Politics of nationalism and 21st century economies
Tribal politics has taken an alarming tone in Nigeria political discourse. Toxic rhetoric among self-declared regional leaders, often laden with conventional but unconvincing provocative theories of structural disruptions have assumed popularity status. Band-aid prescriptions are being offered for healing today’s unique socio economic challenges in Nigeria. A key developmental tool in 21st century market systems has made agitation for state or regional secession, in certain circumstances a more redundant and obsolete ritual to driving progress and prosperity, in a society of Nigeria geopolitical structure.
Today’s chronic economic challenges in many parts of the world – developed and underdeveloped countries alike, have triggered cravings of nationalistic identities. In 2016, against all odds, political pundits were put to shame in Britain and USA by the army of aggrieved locals whose current economic and financial misfortunes were framed as the handiwork of other people around them, people who do not look like them. They ignore the fact that their actions or inactions to remain relevant in today’s strongly dynamic and aggressive competitive environment may be responsible for their situation.
Similarly, economic hardship has weakened the spirit of strong and dedicated Nigerians, and those whose psyche and character suggests sound judgment are struggling to fathom the current state of affairs.
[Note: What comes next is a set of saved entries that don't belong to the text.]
Definition emitRunTerminal (run : SwarmRun) (ch : option token_channel) (rest : list string) (start now : Z)
    : option (list sse_event) :=
  let ms := Z.quot (time_Sub now start) 1000000 in
  match Phase (Status run) with
  | RunSucceeded => Some (remaining_tokens ch rest ++
                      [FlowCompleted (status_Output (Status run)) ms (TotalTokenUsage (Status run))])
  | RunFailed => Some [FlowFailed (failure_message (Conditions (Status run))) ms]
  | _ => None
  end.

Definition StreamDone := "__EOF__".

(** The tokens that the goroutine forwards, by what it reads; an empty chunk means none yet. *)
Fixpoint read_tokens (reads : list (result string string)) : list string :=
  match reads with
  | [] | Err _ :: _ => []
  | Ok chunk :: reads =>
      if String.eqb chunk "" then read_tokens reads
      else if String.eqb chunk StreamDone then []
      else chunk :: read_tokens reads
  end.

(** The channel that is returned, and what the goroutine puts into it. *)
Definition startTokenStream (streamKey : string) (has_stream : bool) (reads : list (result string string))
    : token_channel * list string :=
  if String.eqb streamKey "" || negb has_stream then (mkTokenChannel [] true, [])
  else (mkTokenChannel [] false, read_tokens reads).

(** What a select of the streaming loop receives. *)
Inductive sse_input := InDone | InToken (chunk : string) | InRun (run : SwarmRun) | InOther | InClosed.

(** One round: the tokens that arrived before the select, what it receives, the clock, and the
    tokens that are still to come if the run is over. *)
Record sse_round := mkSseRound {
  r_pushed : list string;
  r_closes : bool;
  r_input : sse_input;
  r_now : Z;
  r_rest : list string }.

Inductive sse_end := SseFinished | SseOpen | SsePanicked.

(** How the stream goes on after the events of a run: with the phases seen, or not. *)
Inductive emitted := EmitEnd (e : sse_end) | EmitOn (seen : gmap string PipelineStepPhase).

(** The events of the steps of a run and, if it is over, of the run. *)
Definition emit_run (run : SwarmRun) (seen : gmap string PipelineStepPhase) (ch : option token_channel)
    (rest : list string) (start now : Z) : list sse_event * emitted :=
  match emitStepEvents (Steps (Status run)) seen with
  | (evs, None) => (evs, EmitEnd SsePanicked)
  | (evs, Some seen) =>
      match emitRunTerminal run ch rest start now with
      | Some last => (evs ++ last, EmitEnd SseFinished)
      | None => (evs, EmitOn seen)
      end
  end.

(** What a round does after its drain; [next] is the rest of the loop. *)
Definition select_round (timeout start : Z) (timeout_text : Z → string)
    (next : gmap string PipelineStepPhase → option token_channel → list sse_event * sse_end)
    (r : sse_round) (seen : gmap string PipelineStepPhase) (ch : option token_channel)
    : list sse_event * sse_end :=
  match r_input r with
  | InDone => ([SseError ("timed out after " +:+ timeout_text timeout)], SseFinished)
  | InToken chunk =>
      match ch with
      | Some _ => let '(evs, e) := next seen ch in (TokenEvent chunk :: evs, e)
      | None => next seen ch
      end
  | InClosed => ([SseError "watch channel closed unexpectedly"], SseFinished)
  | InOther => next seen ch
  | InRun run =>
      match emit_run run seen ch (r_rest r) start (r_now r) with
      | (evs, EmitEnd e) => (evs, e)
      | (evs, EmitOn seen) => let '(more, e) := next seen ch in (evs ++ more, e)
      end
  end.

Fixpoint sse_loop (timeout start : Z) (timeout_text : Z → string) (rounds : list sse_round)
    (seen : gmap string PipelineStepPhase) (ch : option token_channel) : list sse_event * sse_end :=
  match rounds with
  | [] => ([], SseOpen)
  | r :: rounds =>
      let '(drained, ch) := drainTokens (push ch (r_pushed r) (r_closes r)) in
      let '(evs, e) := select_round timeout start timeout_text
                         (sse_loop timeout start timeout_text rounds) r seen ch in
      (drained ++ evs, e)
  end.

(** [current] is the run as read before the loop; [rest0] the tokens until the channel is closed. *)
Definition sse_stream (timeout start : Z) (timeout_text : Z → string) (watch_error : option string)
    (current : option SwarmRun) (now0 : Z) (rest0 : list string) (ch : token_channel)
    (rounds : list sse_round) : list sse_event * sse_end :=
  match watch_error with
  | Some e => ([SseError ("watch error: " +:+ e)], SseFinished)
  | None =>
      match current with
      | None => sse_loop timeout start timeout_text rounds ∅ (Some ch)
      | Some run =>
          match emit_run run ∅ (Some ch) rest0 start now0 with
          | (evs, EmitEnd e) => (evs, e)
          | (evs, EmitOn seen) =>
              let '(more, e) := sse_loop timeout start timeout_text rounds seen (Some ch) in
              (evs ++ more, e)
          end
      end
  end.

(** Whether a stream is opened, by the free slots, the targets and the writer. *)
Definition open_stream (slots : nat) (runs : list RunResource) (can_flush : bool) : reply :=
  match slots with
  | O => HttpError 503 "too many concurrent SSE connections"
  | S _ =>
      match runs with
      | [_] => if can_flush then Stream else HttpError 500 "streaming not supported"
      | _ => HttpError 400 "sse mode requires exactly one target team"
      end
  end.

(** ** ServeHTTP *)
Record server_state := mkServerState {
  s_cluster : list RunResource;
  (** The trigger whose status was stored, if one was. *)
  s_trigger : option SwarmEvent }.

(** How the answer to a fired request goes on. *)
Inductive answer :=
| Replied (r : reply)
| WaitSync (runs : list RunResource)
| WaitSSE (runs : list RunResource) (streamKey : string).

Section serve.
Context {rateApi : RateApi} {templateApi : TemplateApi} {timeText : TimeText}.
Variable input_order : gmap string string → list string.
Variable get_team : string → string → get_result SwarmTeam.
Variable get_agent : string → string → get_result SwarmAgent.
Variable create_error : RunResource → option string.
Variable created_at : RunResource → Z.
Variable get_event : string → string → get_result SwarmEvent.
(** The token in the Secret of a trigger, and the answer to a status update. *)
Variable secret_token : SwarmEvent → result string string.
Variable update_error : SwarmEvent → option string.
Variable has_stream : bool.

Definition stream_key (r : request) (namespace name : string) (now : Z) : string :=
  if String.eqb (req_Mode r) "sse" && has_stream
  then "chunks:" +:+ namespace +:+ ":" +:+ name +:+ ":" +:+ itoa now else "".

Definition record_fire (trigger : SwarmEvent) (now : Z) : SwarmEvent :=
  trigger <| event_Status ::= λ s,
    s <| LastFiredAt := Some now |> <| FiredCount := wrap64 (FiredCount s + 1) |>
      <| event_ObservedGeneration := event_Generation trigger |> |>.

(** After the checks: fire, record, answer. *)
Definition fire_request (r : request) (namespace name : string) (trigger : SwarmEvent) (now : Z)
    (clock : nat → Z) (listed : result string (list RunResource)) (cluster : list RunResource)
    : server_state * answer :=
  let streamKey := stream_key r namespace name now in
  let ctx := mkFireContext (event_Name trigger) (format_RFC3339 now) "" (req_Body r) streamKey in
  match fire input_order get_team get_agent create_error created_at trigger ctx clock listed cluster with
  | (cluster, Err _) => (mkServerState cluster None, Replied (HttpError 500 "webhook trigger failed"))
  | (cluster, Ok runs) =>
      let trigger := record_fire trigger now in
      let st := mkServerState cluster (match update_error trigger with None => Some trigger | Some _ => None end) in
      (st, if String.eqb (req_Mode r) "sync" then WaitSync runs
           else if String.eqb (req_Mode r) "sse" then WaitSSE runs streamKey
           else Replied (FiredReply (format_RFC3339 now) name (Z.of_nat (length runs))))
  end.

(** The checks, in order; the trigger that may be fired or the refusal. *)
Definition check_request (r : request) : reply + string * string * SwarmEvent :=
  match route (req_Path r) with
  | None => inl (HttpError 404 "not found")
  | Some (namespace, name) =>
      if negb (String.eqb (req_Method r) "POST") then inl (HttpError 405 "method not allowed")
      else match get_event namespace name with
      | Found trigger =>
          match source_Type (Source (event_Spec trigger)) with
          | TriggerSourceWebhook =>
              if Suspended (event_Spec trigger) then inl (HttpError 503 "trigger is suspended")
              else if validToken (secret_token trigger) (bearerToken r) then inr (namespace, name, trigger)
              else inl (HttpError 401 "unauthorized")
          | _ => inl (HttpError 400 "trigger is not of type webhook")
          end
      | _ => inl (HttpError 404 "trigger not found")
      end
  end.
Looking at the different prototype maps of new Nigeria in circulation – Arewa, Oduduwa, Biafra and Niger Delta states to name a few, I wonder when the so-called agitators are going to provide a detail vision that translates these efforts into a better life for the local people. It is important to mention that, many of the so-called leaders are disgruntled corrupt politicians who have had opportunities to influence the trajectory of the country policies and direction, but did nothing. These leaders’ current attempt to cajole innocent citizens into an undefined territory, in the guise of nationalism, and to funnel the unproven secession agenda, needs careful assessment. Nigerians need to reflect on the after-effects of nationalism propaganda in countries where the slogan was once used.
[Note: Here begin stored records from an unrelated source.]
(** *** The effect of a pass *)

(** An agent before and after: only its replicas, if it does not scale itself, and the desired
    replicas in its status may have changed. *)
Record scaling (allowed : Z → Prop) (a a' : SwarmAgent) : Prop := {
  scaling_rest : a' = a <| agent_Spec := agent_Spec a' |> <| agent_Status := agent_Status a' |>;
  scaling_spec : agent_Spec a' = (agent_Spec a) <| aspec_Runtime := aspec_Runtime (agent_Spec a') |>;
  scaling_keda : runtime_Autoscaling (aspec_Runtime (agent_Spec a')) = runtime_Autoscaling (aspec_Runtime (agent_Spec a));
  scaling_replicas :
    aspec_Runtime (agent_Spec a') = aspec_Runtime (agent_Spec a) ∨
    runtime_Autoscaling (aspec_Runtime (agent_Spec a)) = None ∧
    ∃ d, allowed d ∧ Replicas (aspec_Runtime (agent_Spec a')) = Some d }.

Lemma scaling_refl allowed a : scaling allowed a a.
Proof. destruct a as [?????[] ?]. split; [done..|by left]. Qed.

Lemma scaling_trans allowed a b c : scaling allowed a b → scaling allowed b c → scaling allowed a c.
Proof.
  intros [R1 S1 K1 P1] [R2 S2 K2 P2]. split.
  - rewrite R2, R1. done.
  - by rewrite S2, S1.
  - by rewrite K2.
  - destruct P2 as [E|[Hk (d & Hd & E)]].
    + destruct P1 as [E'|[Hk (d & Hd & E')]]; [left; by rewrite E|right].
      split; [done|]. exists d. by rewrite E.
    + right. rewrite <- K1. split; [done|]. by exists d.
Qed.

Definition scaled (allowed : string → Z → Prop) (m m' : gmap string SwarmAgent) : Prop :=
  ∀ name, option_Forall2 (scaling (allowed name)) (m !! name) (m' !! name).

Lemma scaled_refl allowed m : scaled allowed m m.
Proof. intros name. destruct (m !! name); constructor. apply scaling_refl. Qed.

Lemma scaled_trans allowed m1 m2 m3 : scaled allowed m1 m2 → scaled allowed m2 m3 → scaled allowed m1 m3.
Proof.
  intros H1 H2 name. specialize (H1 name). specialize (H2 name).
  destruct H1 as [a b Hab|]; inversion H2; constructor. by eapply scaling_trans.
Qed.

Lemma scaled_insert (allowed : string → Z → Prop) m name a a' :
  m !! name = Some a → scaling (allowed name) a a' → scaled allowed m (<[name := a']> m).
Proof.
  intros Hm Ha n. destruct (decide (name = n)) as [<-|Hn].
  - rewrite lookup_insert_eq, Hm. by constructor.
  - rewrite lookup_insert_ne by done. apply scaled_refl.
Qed.

Lemma set_desired_scaling allowed d a : scaling allowed a (set_desired d a).
Proof. destruct a as [?????[] ?]. split; [done..|by left]. Qed.

Lemma set_replicas_scaling (allowed : Z → Prop) d a :
  allowed d → runtime_Autoscaling (aspec_Runtime (agent_Spec a)) = None → scaling allowed a (set_replicas d a).
Proof. intros Hd Hk. destruct a as [?????[] ?]. split; [done..|]. right. eauto. Qed.

Section scaling.
Variable faults : nat → fault.

Lemma patchAgent_scaled (allowed : string → Z → Prop) name change s :
  (∀ a, agents s !! name = Some a → scaling (allowed name) a (change a)) →
  scaled allowed (agents s) (agents (patchAgent faults name change s).2).
Proof.
  intros H. pose proof (patchAgent_spec faults name change s) as Hp.
  destruct (patchAgent faults name change s) as [r s']. simpl. destruct Hp as [_ Hp].
  destruct r as [u|e]; [|rewrite Hp; apply scaled_refl].
  destruct Hp as (a & Ha & ->). by apply scaled_insert with a; [|apply H].
Qed.

Lemma applyRoleScale_scaled (allowed : string → Z → Prop) team role desired s agent :
  agents s !! agent_name team role = Some agent →
  runtime_Autoscaling (aspec_Runtime (agent_Spec agent)) = None →
  allowed (agent_name team role) desired →
  scaled allowed (agents s) (agents (applyRoleScale faults team role desired s).2).
Proof.
  intros Hs Hk Hd. unfold applyRoleScale, and_then. set (name := agent_name team role) in *.
  pose proof (getAgent_spec faults name s) as Hg. destruct (getAgent faults name s) as [r s1].
  destruct Hg as (E1 & _ & Hf). rewrite <- E1 in *.
  destruct r as [b| |e]; [|apply scaled_refl..]. specialize (Hf b eq_refl). rewrite Hs in Hf. injection Hf as <-.
  assert (Hstatus : ∀ s, scaled allowed (agents s) (agents (patchAgent faults name (set_desired desired) s).2)).
  { intros s0. apply patchAgent_scaled. intros a _. apply set_desired_scaling. }
  destruct (_ =? desired).
  - unfold patch_desired, and_then. case_bool_decide; [apply scaled_refl|].
    specialize (Hstatus s1). by destruct (patchAgent _ _ _ s1).
  - assert (Hrep : scaled allowed (agents s1) (agents (patchAgent faults name (set_replicas desired) s1).2)).
    { apply patchAgent_scaled. intros a Ha. rewrite Hs in Ha. injection Ha as <-. by apply set_replicas_scaling. }
    destruct (patchAgent faults name (set_replicas desired) s1) as [[[]|e] s2]; [|done].
    case_bool_decide; [done|]. pose proof (getAgent_spec faults name s2) as Hg2.
    destruct (getAgent faults name s2) as [r2 s3]. destruct Hg2 as (E2 & _ & _). simpl in Hrep. rewrite <- E2 in Hrep.
    destruct r2; [|done..]. specialize (Hstatus s3). destruct (patchAgent _ _ _ s3).
    by eapply scaled_trans.
Qed.

(** An inline role of the team. *)
Definition inline_role (team : SwarmTeam) (role : SwarmTeamRole) : Prop :=
  role ∈ team_Roles (team_Spec team) ∧ role_SwarmAgent role = "" ∧ role_SwarmTeam role = "".

Lemma scale_each_scaled (allowed : string → Z → Prop) team roles activeByRole z after idle allZero s :
  (∀ role, role ∈ roles → role_SwarmAgent role = "" → role_SwarmTeam role = "" →
     allowed (agent_name team role) (desired_replicas role activeByRole z after idle)) →
  scaled allowed (agents s) (agents (scale_each faults team roles activeByRole z after idle allZero s).2).
Proof.
  revert allZero s. induction roles as [|role roles IH]; intros allZero s Hd; [apply scaled_refl|].
  assert (IH' : ∀ b s, scaled allowed (agents s) (agents (scale_each faults team roles activeByRole z after idle b s).2)).
  { intros b s'. apply IH. intros r Hr. apply Hd. by right. }
  clear IH. simpl. destruct (negb _ || negb _) eqn:Ei; [apply IH'|].
  apply orb_false_iff in Ei as [Ea%negb_false_iff%String.eqb_eq Et%negb_false_iff%String.eqb_eq].
  unfold if_ok, and_then, computeRoleDesired, and_then.
  pose proof (getAgent_spec faults (agent_name team role) s) as Hg.
  destruct (getAgent faults (agent_name team role) s) as [r s1]. destruct Hg as (E & _ & Hf). rewrite <- E in *.
  destruct r as [a| |e]; unfold answer_with; [|apply IH'|apply scaled_refl].
  destruct (runtime_Autoscaling _) eqn:Hk; [apply IH'|].
  pose proof (applyRoleScale_scaled allowed team role _ s1 a (Hf a eq_refl) Hk
    (Hd role ltac:(by left) Ea Et)) as Hs.
  destruct (applyRoleScale _ _ _ _ s1) as [[[]|e] s2]; [|done]. eapply scaled_trans; [exact Hs|apply IH'].
Qed.

(** How long a team has been idle: not at all while a step of any role is active, and never if no
    activity was ever recorded. *)
Definition team_idle (team : SwarmTeam) (now : Z) (runs : list RunResource) : Z :=
  if bool_decide (countActiveStepsByRole runs = ∅) then idle_for team now else 0.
India is a multi-lingual and multi-ethnic society, which, just like Nigeria, is facing challenges relating to poverty, corruption, health care, transportation, security and income inequalities. Despite India’s huge diversities, the country’s leaders have collectively focused on a growth and developmental vision, particularly in the private sector area. India Institute of Technology, the world’s best ranked engineering school (according to CBS 60 minutes – Indians exporting people to America) has seven campuses all over India, creating equal opportunities for all Indians and producing highly qualified engineers, with better job prospects in American corporations. MIT, Harvard and Princeton engineers are considered second in line to IIT graduates. Private hospitals including Apollo, Fortis Healthcare Limited and Sankara Nethralaya are few of India’s private hospitals that are not only attracting Indian American trained health care providers to return home in the development process, but also opening gate-way of foreign earnings through medical services to Western patients.
Singapore, Malaysia, The Philippines and Indonesia are few other countries which have responsibly managed their multilingual states, religious differences and ethnic diversities to pursue more valuable and productive socio-economic agenda. Singapore is ranked the 3rd highest GDP per capita country in the world by United Nations Human Development Index, and Malaysia is claimed to have produced one of the best economic records in Asia in the past 5 years. Entrepreneurship, education, life quality, healthcare, security, housing development and more importantly, tourism are key areas of investment where these countries have made tremendous progress.
Leading to the 2016 presidential election in America, Republicans centered their core message on nationalism, campaigning against every fabric of globalization, and even legal immigration. What they denied their constituencies was information about real benefits of 21st century advancement in science and technology that may have eroded opportunities in some of the country’s long standing industries like coal and steel manufacturing. Republicans did a good job portraying globalisation as bad business for American culture, ignoring consumer’s easy access to affordable goods and services. It was easy for Republicans to campaign against high taxes without explaining how they will balance the budget.
Unfortunately, some of Nigeria’s known so-called agitators have likened the fate of Nigeria to Haiti, Sudan or Rwanda in case they are unable to achieve their desired goals. In 1994, the Hutu of Rwanda pursued a politics of division leading to the killing of over 1 million number of Tutsi ethnic group. Today, Rwanda has remained one and its economy has begun to garner strength. Rwanda’s economy is strengthening because the country has gone back to the basics, exportation of agricultural products and promoting tourism. South Sudan fought a deadly war for years until it gained independence in 2011. Since independence, South Sudan has not known peace. After Chechnya’s Independence in 1991, they have fought two wars thereafter. Restructuring in Chechnya has been hampered by infighting and incessant conflicts. Ukraine underestimated the importance of Crimea’s identity and Russia heritage in the course of their independence agitation. Hundreds of thousands of people have died in Ukraine since independence because of greed and corruption among the elite.
Nigeria will be when all, including the so-called secession agitators learn the right lessons of history.